Now for the rumor about the REAL reason Trent is resigning. During Clinton's impeachment trial, Larry Flynt, the infamous publisher of Hustler magazine, offerred a million dollars for evidence of sexual affairs of Republican lawmakers. His report resulted in the resignation of incoming House Speaker Bob Livingston of Louisiana. In June of this year, he took out an ad in the Washington Post again offering a million dollars for evidence of sexual improprieties of members of Congress or high ranking government officials. This exposed Senator David Vitter, also of Louisiana. (What is it with that state?) Vitter is still in the US Senate, but will probably be gone after Jindal becomes the new Republican Governor of Louisiana and can appoint a Republican Senator.
Several weeks ago, Flynt announced that he had news that would rock Washington. Now the rumor is that he was going to out Trent as being gay. (NOTE Flynt claims to only expose hypocrites, ie those whose words and behaviors don't agree.) This is what his web site has to say about this:
"HUSTLER Magazine has received numerous inquiries regarding the involvement of Larry Flynt and HUSTLER in the resignation of Trent Lott. Senator Lott has been the target of an ongoing HUSTLER investigation for some time now, due to confidential information that we have received. "
I have no idea if any of this is true, and I just present it to you to make up your own mind.
UPDATE: One of the comments draws our attention to an article that debunks this rumor.
UPDATE 2: Here's another reason Trent may have resigned - and remember I predicted this possibility. Scott Horton of Harpers Magazine is reporting that:
UPDATE 3: The Clarion Ledger is reporting that Dicking Scruggs was arrested.

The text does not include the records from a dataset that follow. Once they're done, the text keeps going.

Definition set_buffer (st : pool_state) (i : nat) (b : packet_buffer_t) : pool_state :=
  let p := buffer_pool st in
  mkPoolState (mkPool (<[i := b]> (buffers p)) (active_buffers p) (total_memory_limit p)
                 (pool_memory_usage p)) (pool_initialized st).

Definition init_packet_buffer_pool (mutex_ok : bool) (memory_limit_mb : Z) (st : pool_state)
    : Z * pool_state :=
  if pool_initialized st then (0, st) else
  if negb mutex_ok then (-1, mkPoolState zero_pool false) else
  (0, mkPoolState (mkPool (replicate MAX_STREAMS zero_buffer) 0
                     (u64 (memory_limit_mb * 1024 * 1024)) 0) true).

Definition reinit_packet_buffer_pool (mutex_ok : bool) (new_memory_limit_mb : Z) (st : pool_state)
    : Z * pool_state :=
  if negb (pool_initialized st) then init_packet_buffer_pool mutex_ok new_memory_limit_mb st else
  let p := buffer_pool st in
  if total_memory_limit p `div` (1024 * 1024) =? new_memory_limit_mb then (0, st) else
  (0, mkPoolState (mkPool (buffers p) (active_buffers p)
                     (u64 (new_memory_limit_mb * 1024 * 1024)) (pool_memory_usage p)) true).

(** A slot after the initialisation part of [create_packet_buffer]. *)
Definition fresh_buffer (name : cstr) (seconds maxp : Z) (m : buffer_mode_t)
    (ps : option (list buffered_packet_t)) (path : cstr) (mutex act : bool) : packet_buffer_t :=
  mkPacketBuffer (strcpy_trunc 256 name) seconds maxp m ps 0 0 0 0 0 0 0 0 0 0 path mutex act.

(** Parameters: whether [pthread_mutex_init] and [calloc] succeed, the storage
    path of the configuration ([NULL] when there is none) and [ensure_dir].
    Result: the slot of the returned buffer ([None] for [NULL]). *)
Definition create_packet_buffer (mutex_ok calloc_ok : bool) (storage_path : option cstr)
    (ensure_dir : cstr → Z) (st : pool_state) (name : option cstr) (seconds : Z)
    (m : buffer_mode_t) : option (option nat * pool_state) :=
  if negb (pool_initialized st) then Some (None, st) else
  match name with
  | None => Some (None, st)
  | Some name =>
      if (seconds <? MIN_BUFFER_SECONDS) || (seconds >? MAX_BUFFER_SECONDS)
      then Some (None, st) else
      match find_idx (λ b, negb (active b)) (buffers (buffer_pool st)) with
      | None => Some (None, st)
      | Some i =>
          if negb mutex_ok then Some (None, set_buffer st i zero_buffer) else
          maxp ← packet_buffer_estimate_packet_count 15 seconds;
          if negb calloc_ok then
            Some (None, set_buffer st i (fresh_buffer name seconds maxp m None [] false false))
          else
            let ps := Some (replicate (Z.to_nat maxp) empty_slot) in
            let done_ (path : cstr) :=
              let st := set_buffer st i (fresh_buffer name seconds maxp m ps path true true) in
              let p := buffer_pool st in
              Some (Some i, mkPoolState (mkPool (buffers p) (active_buffers p + 1)
                              (total_memory_limit p) (pool_memory_usage p)) true) in
            if bool_decide (m = BUFFER_MODE_MEMORY) then done_ [] else
            match storage_path with
            | None => done_ []
            | Some sp =>
                let path := strcpy_trunc MAX_PATH_LENGTH (sp ++ lit "/.packet_buffer_" ++ name) in
                if ensure_dir path =? 0 then done_ path
                else Some (None, set_buffer st i
                                   (fresh_buffer name seconds maxp m ps path false true))
            end
      end
  end.

Section pool_operations.
Context {H : Type} `{PacketHeap H}.

(** Free the packets of a destroyed buffer. *)
Definition free_packets (h : H) (ps : list buffered_packet_t) : H :=
  foldl (λ h s, match packet s with Some p => av_packet_free h p | None => h end) h ps.

Definition destroy_packet_buffer (h : H) (st : pool_state) (i : nat) : H * pool_state :=
  match buffers (buffer_pool st) !! i with
  | Some b =>
      if negb (active b) then (h, st) else
      let h := match packets b with Some ps => free_packets h ps | None => h end in
      let b' := mkPacketBuffer (stream_name b) (buffer_seconds b) (max_packets b) (mode b)
                  None (head b) (tail b) (count b) (total_packets_buffered b)
                  (total_packets_dropped b) (total_bytes_buffered b)
                  (current_memory_usage b) (peak_memory_usage b) (oldest_packet_time b)
                  (newest_packet_time b) (disk_buffer_path b) false false in
      let p := buffer_pool st in
      (h, mkPoolState (mkPool (<[i := b']> (buffers p)) (active_buffers p - 1)
                         (total_memory_limit p)
                         (u64 (pool_memory_usage p - current_memory_usage b)))
            (pool_initialized st))
  | None => (h, st)
  end.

"FBI agents are now raiding the law office of Richard “Dickie” Scruggs in Oxford. Scruggs is the brother-in-law of Trent Lott, and, as we reported earlier, several Mississippi newspapers openly questioned whether Lott had intervened to protect Scruggs in a recent criminal probe that produced the prosecution of a number of other Mississippi lawyers and judges with whom he was closely connected."